Disturbed XIAP and XAF1 Expression Balance Is an Independent Prognostic Factor in Gastric Adenocarcinomas

Abstract

Dysregulation of apoptosis is a key factor in carcinogenesis and tumor progression. X-linked inhibitor of apoptosis (XIAP) is the most potent member of the inhibitor of apoptosis protein (IAP) family, which directly inhibits apoptosis by binding to caspases. Antagonists of XIAP have recently been identified: second mitochondria-derived activator of caspase/direct IAP-binding protein with low PI (Smac/DIABLO) and XIAP-associated factor 1 (XAF1). However, little research has been conducted on the association between gastric cancer survival and the mechanism of apoptosis involving XIAP and its antagonists, Smac/DIABLO and XAF1. XIAP, Smac/DIABLO, and XAF1 expression was analyzed by immunohistochemistry (IHC) in 187 gastric adenocarcinomas.
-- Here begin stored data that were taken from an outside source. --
(* ===== verification/QjsonParse.v ===== *)
(** * QjsonParse: the parser on the messages of the streamer (json-parser.c)

    A list of tokens in which no brace or bracket is left open never makes the parser
    read past its end: inside an object or an array the tokens that remain still have
    to close it. *)
From S2P Require Import Prelude Irq Json Qdict Qobject Qjson.
From stdpp Require Import gmap.
From Stdlib Require Import (notations) String.
#[local] Open Scope Z_scope.

Section parser.
  Context {double : Type} `{Libc double}.
  Abbreviation obj_t := (qobject double).
  Abbreviation st := (option (list (va_arg (double := double)))).
  Implicit Types (t : jtoken) (toks : list jtoken).

(** ** Reading a token *)
Lemma token_dict t : exists d, token_obj (double := double) t = QDictionary d /\
  qdict_get d (cstr "type") = Some (QInt (token_code (ty t))) /\
  qdict_get d (cstr "token") = Some (QString (text t)).
Proof.
  eexists. split; [reflexivity|].
  pose proof (new_wf (V := obj_t)) as W0.
  pose proof (proj1 (put_wf _ (cstr "type") (QInt (token_code (ty t))) W0)) as W1.
  pose proof (proj1 (put_wf _ (cstr "token") (QString (text t)) W1)) as W2.
  pose proof (proj1 (put_wf _ (cstr "x") (QInt (tx t)) W2)) as W3.
  rewrite !get_put by done. by split.
Qed.
Lemma token_type_wp t (s : st) (Q : Z -> _ -> Prop) : Q (token_code (ty t)) s ->
  wp no_err (token_get_type (Some (token_obj t))) Q s.
Proof.
  intros HQ. destruct (token_dict t) as (d & Hd & H1 & H2). unfold token_get_type. rewrite Hd.
  unfold qobject_to_qdict. wp_step. wp_step. apply wp_deref_Some. wp_step. wp_step.
  apply wp_deref_Some. by eapply get_int_wp.
Qed.
Lemma token_value_wp t (s : st) (Q : list Z -> _ -> Prop) : Q (text t) s ->
  wp no_err (token_get_value (Some (token_obj t))) Q s.
Proof.
  intros HQ. destruct (token_dict t) as (d & Hd & H1 & H2). unfold token_get_value. rewrite Hd.
  unfold qobject_to_qdict. wp_step. wp_step. apply wp_deref_Some. wp_step. wp_step.
  apply wp_deref_Some. by eapply get_str_wp.
Qed.

#[local] Opaque token_obj token_get_type token_get_value.

(** What the token tests answer. *)
Definition is_op (op : Z) t : bool :=
  bool_decide (ty t = JSON_OPERATOR) && (char_at (text t) =? op) && (char_at (next (text t)) =? 0).
Definition is_word (w : list Z) (type : json_token_type) t : bool :=
  bool_decide (ty t = type) && bool_decide (text t = w).

Lemma code_eq (a b : json_token_type) : (token_code a =? token_code b) = bool_decide (a = b).
Proof. by destruct a, b. Qed.
Lemma is_operator_wp op t (s : st) (Q : bool -> _ -> Prop) : Q (is_op op t) s ->
  wp no_err (token_is_operator (Some (token_obj t)) op) Q s.
Proof.
  intros HQ. unfold token_is_operator. wp_step. apply token_type_wp. rewrite code_eq.
  unfold is_op in HQ. destruct (bool_decide (ty t = JSON_OPERATOR)); cbn [negb andb] in *; [|by wp_step].
  wp_step. apply token_value_wp. by wp_step.
Qed.
Lemma is_keyword_wp w t (s : st) (Q : bool -> _ -> Prop) : Q (is_word w JSON_KEYWORD t) s ->
  wp no_err (token_is_keyword (Some (token_obj t)) w) Q s.
Proof.
  intros HQ. unfold token_is_keyword. wp_step. apply token_type_wp. rewrite code_eq.
  unfold is_word in HQ. destruct (bool_decide (ty t = JSON_KEYWORD)); cbn [negb andb] in *; [|by wp_step].
  wp_step. apply token_value_wp. by wp_step.
Qed.

(** ** Decoding a string never fails an assertion *)
Lemma utf8_wp {S} w (s : S) (Q : list Z -> S -> Prop) :
  Q (if w <=? 0x7F then [Z.land w 0x7F]
     else if w <=? 0x7FF then [Z.lor 0xC0 (Z.land (Z.shiftr w 6) 0x1F); Z.lor 0x80 (Z.land w 0x3F)]
     else [Z.lor 0xE0 (Z.land (Z.shiftr w 12) 0x0F); Z.lor 0x80 (Z.land (Z.shiftr w 6) 0x3F);
           Z.lor 0x80 (Z.land w 0x3F)]) s ->
  wp no_err (wchar_to_utf8 w 4) Q s.
Proof.
  intros HQ. unfold wchar_to_utf8, c_assert.
  change (4 <? 2) with false. change (4 <? 3) with false. change (4 <? 4) with false. cbn [negb].
  destruct (w <=? 0x7F); [by wp_step; wp_step; wp_step|].
  destruct (w <=? 0x7FF); by wp_step; wp_step; wp_step.
Qed.
Lemma unescape_total {S} q n ptr (s : S) : (length ptr <= n)%nat ->
  wp no_err (unescape q ptr) (fun _ s' => s' = s) s.
Proof.
  revert ptr. induction n as [|n IH]; intros [|c ptr] Hn; cbn [length unescape] in *; try (by wp_step); [lia|].
  destruct (c =? q); [by wp_step|]. destruct (c =? 92).
  - destruct ptr as [|e ptr]; [by wp_step|]. cbn [length] in Hn. destruct (single_escape e).
    { wp_step. eapply wp_mono; [apply IH; lia|]. intros r s' ->. by wp_step. }
    destruct (e =? 117); [|by wp_step]. destruct ptr as [|h1 [|h2 [|h3 [|h4 ptr]]]]; try (by wp_step).
    cbn [length] in Hn. destruct (_ && _); [|by wp_step]. wp_step. apply utf8_wp.
    wp_step. eapply wp_mono; [apply IH; lia|]. intros r s' ->. by wp_step.
  - wp_step. eapply wp_mono; [apply IH; lia|]. intros r s' ->. by wp_step.
Qed.

(** ** The tokens that remain *)
Definition closing toks : Prop := (depth toks).1 <= 0 /\ (depth toks).2 <= 0.

Lemma op_depth op t : is_op op t = true -> op <> 0 ->
  depth1 t = if op =? 123 then (1, 0) else if op =? 125 then (-1, 0)
             else if op =? 91 then (0, 1) else if op =? 93 then (0, -1) else (0, 0).
Proof.
  unfold is_op, depth1. intros [[Ht%bool_decide_eq_true Hc%Z.eqb_eq]%andb_true_iff _]%andb_true_iff Hop.
  rewrite Ht. destruct (text t) as [|c l]; cbn in Hc; subst op; [done|reflexivity].
Qed.
Lemma depth_cons t toks : depth (t :: toks) = ((depth1 t).1 + (depth toks).1, (depth1 t).2 + (depth toks).2).
Proof. done. Qed.

(** The result of a rule on [toks]: NULL, or a value and fewer tokens of the same depth. *)
Definition parsed {A} toks (r : option A * list obj_t) (s : st) : Prop :=
  s = None /\ exists rest, r.2 = List.map token_obj rest /\
    (r.1 <> None -> depth rest = depth toks /\ (length rest < length toks)%nat).
(** A rule that leaves the tokens alone when it fails. *)
Definition parsed_or_same {A} toks (r : option A * list obj_t) (s : st) : Prop :=
  parsed toks r s /\ (r.1 = None -> r.2 = List.map token_obj toks).

Lemma same_tokens {A} toks : parsed_or_same toks ((None : option A), List.map token_obj toks) None.
Proof. split; [|done]. split; [done|]. by exists toks. Qed.
Lemma took_one {A} t toks (o : option A) : depth1 t = (0, 0) ->
  parsed (t :: toks) (o, List.map token_obj toks) None.
Proof.
  intros Ht. split; [done|]. exists toks. split; [done|]. intros _. split; [|cbn; lia].
  rewrite depth_cons, Ht. cbn. by destruct (depth toks).
Qed.
Lemma other_depth t : ty t <> JSON_OPERATOR -> depth1 t = (0, 0).
Proof. unfold depth1. by destruct (ty t). Qed.

Lemma parse_keyword_wp t toks :
  wp no_err (parse_keyword (List.map token_obj (t :: toks))) (parsed_or_same (t :: toks)) None.
Proof.
  unfold parse_keyword. rewrite qlist_copy_id. cbn [List.map qlist_pop]. wp_step. apply token_type_wp.
  rewrite code_eq. destruct (bool_decide_reflect (ty t = JSON_KEYWORD)) as [Ht|Ht]; cbn [negb];
    [|wp_step; apply (same_tokens (t :: toks))].
  assert (depth1 t = (0, 0)) as Hd by (apply other_depth; by rewrite Ht).
  wp_step. apply is_keyword_wp. destruct (is_word _ _ _); [wp_step; split; [by apply took_one|done]|].
  wp_step. apply is_keyword_wp. destruct (is_word _ _ _); [wp_step; split; [by apply took_one|done]|].
  wp_step. apply token_value_wp. wp_step. apply (same_tokens (t :: toks)).
Qed.
Lemma parse_escape_wp toks :
  wp no_err (parse_escape (List.map token_obj toks)) (parsed_or_same toks) None.
Proof. unfold parse_escape. wp_step. wp_step. wp_step. apply same_tokens. Qed.
Lemma parse_literal_wp t toks :
  wp no_err (parse_literal (List.map token_obj (t :: toks))) (parsed (t :: toks)) None.
Proof.
  unfold parse_literal. rewrite qlist_copy_id. cbn [List.map qlist_pop]. wp_step. apply token_type_wp.
  rewrite !code_eq. destruct (bool_decide_reflect (ty t = JSON_STRING)) as [Ht|_].
  { wp_step. apply token_value_wp. wp_step. unfold qstring_from_escaped_str.
    eapply wp_mono; [by eapply unescape_total|]. intros r s' ->. wp_step. apply took_one, other_depth. by rewrite Ht. }
  destruct (bool_decide_reflect (ty t = JSON_INTEGER)) as [Ht|_].
  { wp_step. apply token_value_wp. wp_step. apply took_one, other_depth. by rewrite Ht. }
  destruct (bool_decide_reflect (ty t = JSON_FLOAT)) as [Ht|_].
  { wp_step. apply token_value_wp. wp_step. apply took_one, other_depth. by rewrite Ht. }
  wp_step. apply (same_tokens (t :: toks)).
Qed.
Correlations between XIAP, Smac/DIABLO or XAF1 expression and clinicopathological factors were analyzed. Disease-specific survival after surgery was examined. Of 187 samples, XIAP was overexpressed in 140, Smac was overexpressed in 117, and XAF1 was overexpressed in 106. Individually, XIAP, Smac, and XAF1 were not significantly associated with disease-specific survival. However, patients showing high expression of XIAP and low expression of XAF1 had significantly poorer survival when compared with other groups (P = 0.024). The expression balance of XIAP and XAF1 is an independent prognostic factor in gastric adenocarcinoma.